| 研究実績の概要 |
The first year of JSPS Research Scholarship on perovskite FAPbI3 quantum dot solar cells has resulted in significant accomplishments. These include the successful setup of the instrumentation for synthesis, optimization of the spin coating process to achieve homogeneous films, exploration and optimization of synthesis protocols leading to improved Voc and higher PLQY, and surface engineering of quantum dots through a femtosecond laser generated plasma. The upcoming paper submissions to peer-reviewed journals and presentations at international conferences will provide an opportunity to disseminate these findings to the wider scientific community. The insights gained from this research will contribute to the ongoing development of perovskite solar cell technology, facilitating its potential for practical applications.

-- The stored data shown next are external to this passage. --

(* ===== verification/_CoqProject ===== *)
-Q . S2P
Prelude.v
PyText.v
PyFloat.v
PyValue.v
PyNumber.v
Xml.v
Effects.v
IpAddress.v
Base64.v
Json.v
Paths.v
Context.v
Conditions.v
Transforms.v
Regex.v
Redaction.v
Urls.v
Graph.v
Engine.v
EngineFacts.v
EngineRuns.v
Sync.v
Events.v
MappingResolver.v
ProfileRegistry.v
Flow.v
CircuitBreaker.v
Registry.v
RateLimiter.v
Dispatcher.v
AllowList.v
AuditTrail.v
Vault.v
CredentialsApi.v
Scheduler.v
OAuth.v
OAuthRefresher.v
Webhooks.v
Auth.v
WorkflowsApi.v
Kafka.v
HttpLimiter.v
Tenants.v
Accounts.v
OfflineQueue.v
Health.v
Schema.v
Instances.v
CredentialValidator.v
Actions.v
FlowsApi.v
ExecutionsApi.v
KsefXml.v
WmsPoller.v
WmsClient.v
EmailPoller.v
Scrapers.v
SdkApp.v
SdkOAuth.v
Legacy.v
HttpRoutes.v
AllegroMapper.v
AllegroAuth.v
AllegroIntegration.v
AllegroRoutes.v
GatewayRoutes.v
WebhooksApi.v
AiApi.v
GatewayEndpoints.v
BaseMapper.v
PosixPath.v
FilePollers.v
FtpSftp.v
S3.v
Slack.v
VerificationChecks.v
VerificationSuites.v
VerificationAgent.v
(** A stable sort by a total order sorts. *)
Lemma insert_by_sorted {A} (lt : A -> A -> bool) (R : A -> A -> Prop) x l :
  (forall a b, lt a b = true -> R a b) -> (forall a b, lt a b = false -> R b a) ->
  (forall a b c, R a b -> R b c -> R a c) ->
  StronglySorted R l -> StronglySorted R (insert_by lt x l).
Proof.
  intros Ht Hf Htr. induction 1 as [|y l Hl IH Hy]; cbn; [by repeat constructor|].
  destruct (lt y x) eqn:E.
  - constructor; [done|]. rewrite insert_by_perm. constructor; [by apply Ht|done].
  - constructor; [by constructor|]. constructor; [by apply Hf|].
    eapply (List.Forall_impl _ (P := R y)); [|exact Hy]. intros z. apply Htr. by apply Hf.
Qed.
Lemma stable_sort_sorted {A} (lt : A -> A -> bool) (R : A -> A -> Prop) l :
  (forall a b, lt a b = true -> R a b) -> (forall a b, lt a b = false -> R b a) ->
  (forall a b c, R a b -> R b c -> R a c) -> StronglySorted R (stable_sort lt l).
Proof. intros Ht Hf Htr. induction l as [|x l IH]; [constructor|]. by apply insert_by_sorted. Qed.
Lemma div_range n k c : (0 < k)%Z -> (n / k * k = c)%Z -> (c <= n < c + k)%Z.
Proof. intros Hk H. pose proof (Z.div_mod n k ltac:(lia)). pose proof (Z.mod_pos_bound n k Hk). lia. Qed.

Lemma public_v6_of n scope : (0 <= n < v6_max)%Z ->
  in_some PRIVATE6 (V6 n scope) && negb (in_some PRIVATE6_EXCEPTIONS (V6 n scope)) = false ->
  in_some RESERVED6 (V6 n scope) = false ->
  (n / 2 ^ 120 <> 0 /\ n / 2 ^ 121 <> 126 /\ n / 2 ^ 118 <> 1018)%Z.
Proof.
  intros Hn. unfold v6_max in Hn. unfold in_some.
  let l := eval vm_compute in PRIVATE6 in change PRIVATE6 with l.
  let l := eval vm_compute in PRIVATE6_EXCEPTIONS in change PRIVATE6_EXCEPTIONS with l.
  let l := eval vm_compute in RESERVED6 in change RESERVED6 with l.
  cbn [existsb in_network]. rewrite !(masked n 128) by lia.
  intros H Hr. rewrite !orb_false_iff, !Z.eqb_neq in Hr. destruct Hr as [H0 _].
  change (128 - 8)%Z with 120%Z in *. change (128 - 7)%Z with 121%Z in *. change (128 - 10)%Z with 118%Z in *.
  split; [intros E; apply H0; by rewrite E|].
  apply andb_false_iff in H as [H|H%negb_false_iff].
  - rewrite !orb_false_iff, !Z.eqb_neq in H. destruct H as (_ & _ & _ & _ & _ & _ & _ & _ & _ & Hu & Hl & _).
    split; intros E; [apply Hu|apply Hl]; by rewrite E.
  - rewrite !orb_true_iff, !Z.eqb_eq in H.
    assert (Hb : (8193 * 2 ^ 112 <= n < 8194 * 2 ^ 112)%Z).
    { destruct H as [H|[H|[H|[H|[H|[H|H]]]]]]; try done; apply div_range in H; lia. }
    clear H H0 Hn. split; intros E; [apply (f_equal (fun z => z * 2 ^ 121)%Z) in E|apply (f_equal (fun z => z * 2 ^ 118)%Z) in E];
      apply div_range in E; lia.
Qed.

(** An address that is neither private, loopback, link-local nor reserved is one of the Internet. *)
Lemma public_of_properties a :
  valid_ip a -> is_private a || is_loopback a || is_link_local a || is_reserved a = false -> public_address a.
Proof.
  unfold is_private, is_reserved. intros Hv [[[Hp _]%orb_false_iff _]%orb_false_iff Hr]%orb_false_iff.
  destruct a as [n|n scope]; cbn [unmapped public_address] in *; [by apply public_v4_of|].
  destruct Hv as [Hn _]. destruct (n / 2 ^ 32 =? 65535)%Z.
  - apply public_v4_of; [|done]. unfold v4_max. apply Z.mod_pos_bound. by apply Z.pow_pos_nonneg.
  - by apply (public_v6_of n scope).
Qed.

Example properties_of_addresses :
  map (fun s => default (true, true, true, true)
         ((fun a => (is_private a, is_loopback a, is_link_local a, is_reserved a)) <$> ip_address s))
    ["8.8.8.8"; "169.254.169.254"; "::ffff:127.0.0.1"; "::ffff:8.8.8.8"; "fe80::1%eth0"; "64:ff9b::a00:1"; "100.64.0.1";
     "192.0.0.9"; "224.0.0.1"]
  = [(false, false, false, false); (true, false, true, false); (true, true, false, false); (false, false, false, false);
     (true, false, true, false); (false, false, false, true); (false, false, false, false); (false, false, false, false);
     (false, false, false, false)].
Proof. by vm_compute. Qed.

Surface engineering of quantum dots was achieved through the utilization of a femtosecond laser generated plasma. This technique allowed for precise adlayer deposition of a thin quantum dot layer in a FAPI perovskite solar cell. The surface-engineered quantum dots demonstrated enhanced power conversion efficiency (PCE) and short-circuit current (Isc), indicating improved device performance. Furthermore, indications of a longer lifetime were observed, suggesting increased stability. These significant results will also be presented at upcoming international conferences and published in peer-reviewed journals, showcasing the advancements made in surface engineering techniques for quantum dot solar cells.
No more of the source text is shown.